According to CIFOR, interest in Benzoin resin conservation and development potential has increased over the last few decades. Attempts were made to find new end products and to establish processing factories in the raw material area (Edison et al. 1983; Sagala et al. 1989), but so far results have not materialized. In 1992, a “Development of Small Ventures” joint venture was initiated to help benzoin traders export the resin to Japan, the Netherlands, and France. In 1997 only 3 tonnes were exported.

Government investments to support Benzoin resin production are limited and in most cases have failed because of mismanagement. In 1974 a program to replace old benzoin trees was started, and the government provided funds to village cooperative units to support Benzoin resin marketing but it failed to follow up (Muhtaman et al. 1998). The local government issued soft loans to stabilize the benzoin market through the Indonesia National Bank in 1980 and through the Bank of Central Asia in 1986. These efforts met with poor results as the lack of a standardized system for grading resin, resulted in erroneous estimations, and the mismanagement of funds were considered to be the main causes of failure.

Frankincense and Land Conflict

In February 2013 the Frankincense issue flared up in Sipituhuta, Hasundutan Humbang District in North Sumatra, Indonesia between PT Toba Pulp Lestari (TPL) and residents of Pandumaan.

The sudden appearance of the conflict raises serious questions about who is agitating the communities which, until early 2013, were in peaceful relationships with the companies. The demonstrators demanded the cancellation of Ministerial Decree No. 44/Menhut-II/2005 since they claimed that the land has been handed down to them through generations.

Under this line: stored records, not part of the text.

(** * Subtitle segmentation engine of [src/lib/videoRenderer.ts]

    A shallow embedding of the transcript segmentation code
    ([splitSubtitles], [checkShouldSplit], [createSegment],
    [mergeShortSegments], [splitTextByDuration], [splitIntoSentences],
    [splitLongSentence], [splitByWordCount], [recalculateTimings]) together
    with the parts of the JavaScript runtime this code relies on (strings as
    sequences of UTF-16 code units, numbers, regular expressions with
    [test] and [split]).

    Conventions of the embedding.
    - A JavaScript string is the list of its UTF-16 code units ([jsstring]).
    - A JavaScript number is an IEEE 754 double ([JSNum]): the arithmetic
      rounds as the source's does, and [NaN], the infinities and the two
      zeros are there.  A literal is written as the fraction it is read
      from.
    - [generateId] reads the clock and a random source; it is modelled by an
      oracle [id_of_call] giving the identifier returned by the n-th call,
      and every function threads the number of calls made so far.
    - A thrown [TypeError] and a loop that never ends are outcomes of their
      own ([Throws], [OutOfFuel]). *)

From Stdlib Require Import List Bool Arith NArith ZArith QArith Qround Lia Lqa.
From Stdlib Require Import Floats.SpecFloat.
From Stdlib Require String Ascii.
Import String.StringSyntax.
Import ListNotations.

Close Scope Q_scope.

(** [o ?? d]-like reading of a value that may be absent. *)
Definition or_default {A : Type} (o : option A) (d : A) : A :=
  match o with Some a => a | None => d end.

(* ================================================================== *)
(** ** JavaScript strings *)
(* ================================================================== *)

(** A string is the sequence of its UTF-16 code units. *)
Definition jsstring := list N.

(** Code units of an ASCII literal. *)
Definition js (s : String.string) : jsstring :=
  map Ascii.N_of_ascii (String.list_ascii_of_string s).
Arguments js s%_string_scope.

(** The characters matched by [\s] (and removed by [trim]): the WhiteSpace
    and LineTerminator code points of ECMAScript. *)
Definition is_ws (c : N) : bool :=
  ((0x09 <=? c) && (c <=? 0x0D) || (c =? 0x20) || (c =? 0xA0) ||
   (c =? 0x1680) || (0x2000 <=? c) && (c <=? 0x200A) ||
   (c =? 0x2028) || (c =? 0x2029) || (c =? 0x202F) || (c =? 0x205F) ||
   (c =? 0x3000) || (c =? 0xFEFF))%N.

(** [s.replace(/\s/g, '')] *)
Definition strip_ws (s : jsstring) : jsstring :=
  filter (fun c => negb (is_ws c)) s.
Lemma update_messages_write_both_copies_witness :
  let s := step initialState (1%N, WsMessage (Sample.start "a1")) in
  let s' := handleWebSocketMessage 2
              (ActionUpdate "a1" (Some "completed")
                 (Some (7%Z : @Json integer_platform))
                 (Some (30%Z : @number integer_platform))) s in
  act_id <$> recentActions s' = ["a1"] ∧
  copies_related "a1" same_record s' ∧
  Forall2
    (entry_updated "a1" ACompleted
       (update_output (Some (7%Z : @Json integer_platform)))
       (Some (30%Z : @number integer_platform)))
    (recentActions s) (recentActions s') ∧
  trace_updated "a1" ACompleted
    (update_output (Some (7%Z : @Json integer_platform)))
    (Some (30%Z : @number integer_platform))
    (currentTrace s) (currentTrace s').
Proof.
  intros s s'.
  destruct (update_messages_write_both_copies 2 "a1" s) as [Hu _].
  destruct (Hu (Some "completed") (Some (7%Z : @Json integer_platform))
              (Some (30%Z : @number integer_platform)))
    as (Hids & _ & _ & Hsame & Hrecent & Htrace & _).
  split; [exact Hids|]. split; [|split; [exact Hrecent | exact Htrace]].
  apply Hsame. left. eexists. split; reflexivity.
Defined.

(** The update reaches the current trace when [recentActions] has no entry
    with the id (it was cleared meanwhile), and an update without output
    leaves the output the entry had. *)
Example update_after_cleared_recentActions :
  let s := setRecentActions (λ _, []) Sample.resynchronised_state in
  let s' := handleWebSocketMessage 3
              (ActionUpdate "a1" (Some "completed") None
                 (Some (30%Z : @number integer_platform))) s in
  recentActions s' = [] ∧
  ∃ t, currentTrace s' = Some t ∧
       (λ a, (act_id a, act_status a, act_output a, act_duration_ms a))
         <$> actions t
       = [("a1", ACompleted, Some "7",
           Some (30%Z : @number integer_platform))].
Proof. split; [done | by eexists]. Qed.

End AgentTraceChecks.

(* ====================================================================== *)
(** * Properties of the offline cache controller *)
(* ====================================================================== *)

Section ServiceWorkerProperties.
Import ServiceWorker.

Local Arguments isCacheableApi : simpl never.
Local Arguments startsWith : simpl never.
Local Arguments includes : simpl never.
Local Arguments ok : simpl never.
Local Arguments getOfflineHTML : simpl never.
Local Arguments offlineJSON : simpl never.
Local Arguments offlineSVG : simpl never.
Local Arguments open_store : simpl never.
Local Arguments put_store : simpl never.
Local Arguments delete_store : simpl never.
Local Arguments storable : simpl never.

Local Ltac run_task :=
  unfold bind, catch, ret, throw, detached, fetch, caches_open, cache_put,
    caches_match, console_log, console_log2, console_error; cbn.

(** ** Cache storage *)

Lemma get_store_Some name cs :
  name ∈ cs.*1 → is_Some (get_store name cs).
Proof.
  induction cs as [|[n c] cs IH]; cbn; [by intros ?%not_elem_of_nil|].
  intros [->|Hin]%elem_of_cons.
  - rewrite bool_decide_eq_true_2; by eauto.
  - case_bool_decide; by eauto.
Qed.

Lemma get_store_snoc name cs c :
  name ∉ cs.*1 → get_store name (cs ++ [(name, c)]) = Some c.
Proof.
  induction cs as [|[n c'] cs IH]; cbn.
  - intros _. by rewrite bool_decide_eq_true_2.
  - intros [Hne Hnin]%not_elem_of_cons.
    rewrite bool_decide_eq_false_2 by done. by apply IH.
Qed.

Lemma get_store_open name cs :
  is_Some (get_store name (open_store name cs)).
Proof.
  unfold open_store. case_bool_decide as Hin.
  - by apply get_store_Some.
  - rewrite get_store_snoc; by eauto.
Qed.

Lemma get_store_put name key r cs :
  get_store name (put_store name key r cs)
    = (λ c, <[key := r]> c) <$> get_store name cs.
Proof.
  unfold put_store. induction cs as [|[n c] cs IH]; cbn; [done|].
  case_bool_decide as Hn; cbn.
  - by rewrite bool_decide_eq_true_2.
  - by rewrite bool_decide_eq_false_2.
Qed.

(** After [caches.open(name)] and [cache.put(key, r)], the store [name]
    holds [r] under [key]. *)
Lemma store_entry_open_put name key r cs :
  store_entry name key (put_store name key r (open_store name cs)) = Some r.
Proof.
  unfold store_entry. rewrite get_store_put.
  destruct (get_store_open name cs) as [c ->]. cbn.
  apply lookup_insert_eq.
Qed.

(** ** The handlers *)

(** A store that is there keeps its entries when it is opened; one that is
    opened for the first time has none. *)
Lemma store_entry_open name' key name cs :
  store_entry name' key (open_store name cs) = store_entry name' key cs.
Proof.
  unfold store_entry, open_store. case_bool_decide as Hin; [done|].
  induction cs as [|[n c] cs IH]; cbn.
  - by case_bool_decide.
  - apply not_elem_of_cons in Hin as [Hne Hin].
    case_bool_decide; [done|]. by apply IH.
Qed.

Lemma store_names_open name cs :
  (open_store name cs).*1 = cs.*1 ∨ (open_store name cs).*1 = cs.*1 ++ [name].
Proof.
  unfold open_store. case_bool_decide; [by left|]. right.
  by rewrite fmap_app.
Qed.

(** [caches.open] followed by the call of [cache.put] that is not
    awaited. *)
Lemma open_put_world name key r w :
  (let! cache := caches_open name in detached (cache_put cache key r)) w
    = (Fulfilled (), after_put name key r w).
Proof.
  unfold bind, caches_open, detached, cache_put, after_put.
  by destruct (storable key r).
Qed.

Lemma put_if_ok_world name request response w :
  put_if_ok name request response w
    = (Fulfilled (),
       if ok response then after_put name (url request) response w else w).
Proof.
  unfold put_if_ok. destruct (ok response); [|done]. apply open_put_world.
Qed.

(** [handleApiRequest] when the network answers. *)
Lemma handleApiRequest_online net request response w :
  net (url request) = Fulfilled response →
  handleApiRequest net request w
    = (Fulfilled response,
       let w1 := with_fetches (λ l, l ++ [url request]) w in
       if ok response && isCacheableApi (pathname request) then
         after_put DYNAMIC_CACHE (url request) response w1
       else w1).
Proof.
  intros Hnet. unfold handleApiRequest.
  unfold catch. unfold bind at 1. unfold fetch at 1. rewrite Hnet.
  unfold bind at 1.
  destruct (ok response && isCacheableApi (pathname request)).
  - by rewrite open_put_world.
  - done.
Qed.

(** [handleApiRequest] when the network fails: no store is written. *)
Lemma handleApiRequest_offline net request e w :
  net (url request) = Rejected e →
  (handleApiRequest net request w).1
    = Fulfilled (default
        (newResponse offlineJSON 503 [("Content-Type", "application/json")])
        (match_stores (url request) (caches w))) ∧
  caches (handleApiRequest net request w).2 = caches w ∧
  puts (handleApiRequest net request w).2 = puts w ∧
  fetches (handleApiRequest net request w).2 = fetches w ++ [url request].
Proof.
  intros Hnet. unfold handleApiRequest. run_task. rewrite Hnet. cbn.
  by destruct (match_stores (url request) (caches w)).
Qed.

(** An API request for a path outside the allowlist never writes to a
    store, whatever the network does. *)
Lemma handleApiRequest_not_allowlisted net request w :
  isCacheableApi (pathname request) = false →
  caches (handleApiRequest net request w).2 = caches w ∧
  puts (handleApiRequest net request w).2 = puts w ∧
  fetches (handleApiRequest net request w).2 = fetches w ++ [url request].
Proof.
  intros Hno. destruct (net (url request)) as [response|e] eqn:Hnet.
  - rewrite (handleApiRequest_online _ _ _ _ Hnet), Hno, andb_false_r. done.
  - by destruct (handleApiRequest_offline net request e w Hnet) as (_ & ? & ? & ?).
Qed.
(** * Data Salaries Dashboard: the filter-and-aggregate pipeline of [project.py]

    The script loads a table of salary records, builds four sidebar
    selections, keeps the rows whose four categorical columns belong to the
    selections, and derives the KPI metrics and the chart tables from the
    kept rows.  This development embeds that pipeline: a data frame is the
    list of its rows, a column is the list of one field, and every pandas
    call of the script is a list function named after it.

    Numbers.  [ano] and [usd] are whole numbers (int64 columns); they are
    modelled as [Z].  [Pandas.mean] and the grouped means are the exact
    rationals [sum / count]; [Pandas.mean64] is the float64 that pandas
    computes for the mean of a column, a float being the rational it
    denotes.  Strings are byte strings (UTF-8); Python compares [str] by
    code point, which is the byte-wise lexicographic order of
    [String.compare].

    Library routines whose result the libraries do not pin down are
    parameters: the default sort of numpy ([kind='quicksort'], not
    stable), which leaves equal values in an order of its own, and the
    order in which numpy adds the entries of a float array. *)

From Stdlib Require Import List ZArith QArith Qround String Ascii Bool Arith Lia.
From Stdlib Require Import Sorted Permutation.
From Stdlib Require DecimalString DecimalNat.
Import ListNotations.

Local Open Scope string_scope.
Local Open Scope list_scope.
Local Open Scope Z_scope.

(* ================================================================== *)
(** ** Rows and frames *)

(** One line of the CSV, with the column names of the file. *)
Record Row : Type := mkRow {
  ano : Z;
  senioridade : string;
  contrato : string;
  tamanho_empresa : string;
  cargo : string;
  usd : Z;
  remoto : string;
  residencia_iso3 : string
}.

Several NGO groups in North Sumatra have long demanded the decree be revised and arable land excluded from the community forest. When referring to the decree, the amount of land that has been designated as residential areas, and even some offices, also changed its status to protected areas, not only the “frankincense” plantations but other smallholders as well.

Indonesia, for the second time in its contemporary history since 1998, is experiencing a paradigm shift within its society. This time it is not the fight for democratic space but pure and simple land ownership. The cleverly promoted civil society concept of questioning the legal boundaries of properties stems from the US concept of Participatory Community Mapping. In 2006, an Arizona university professor wrote in his paper, “The true and only reason why we execute Participatory mapping is to preserve power, retain land and support campaigns such as environmental, social or legal actions.”

The campaign pattern of indigenous groups is relatively simple. NGOs identify an environmental protective area. The zone will be subjected to a study and often developed into a network of relatively inexperienced rural residents exposed to the concept of mapping their land, the legal advocacy on how to form and make claims against either a company, or the state and campaign training. In due course a special committee is formed. Often called a Communications Forum or Peoples Forum the small group initiates protests supported by NGOs. Once a protest is launched foreign NGOs begin to circulate false claims by calling on the government to take action. The government usually does not bother and an escalation ensues.

By doubting and injecting mapping claims the aim is to force the government to redraw the official maps to adopt a loosely, often hearsay legal position suggested by the NGOs. Packaged as land tenure issues, spatial zoning, and other deliberate confusing terminologies the inexperienced government officials are caught off guard. The NGOs claim of land grabbing being massively underway in Indonesia is correct. The offenders are, however, scrupulous civil society organizations creating legal uncertainty, raising false expectation, and blackmailing the state and private enterprise.

NGOs should function to mitigate the conflict, instead of feeding disputes. When these land conflicts are politicized, “frankincense” farmers will lose.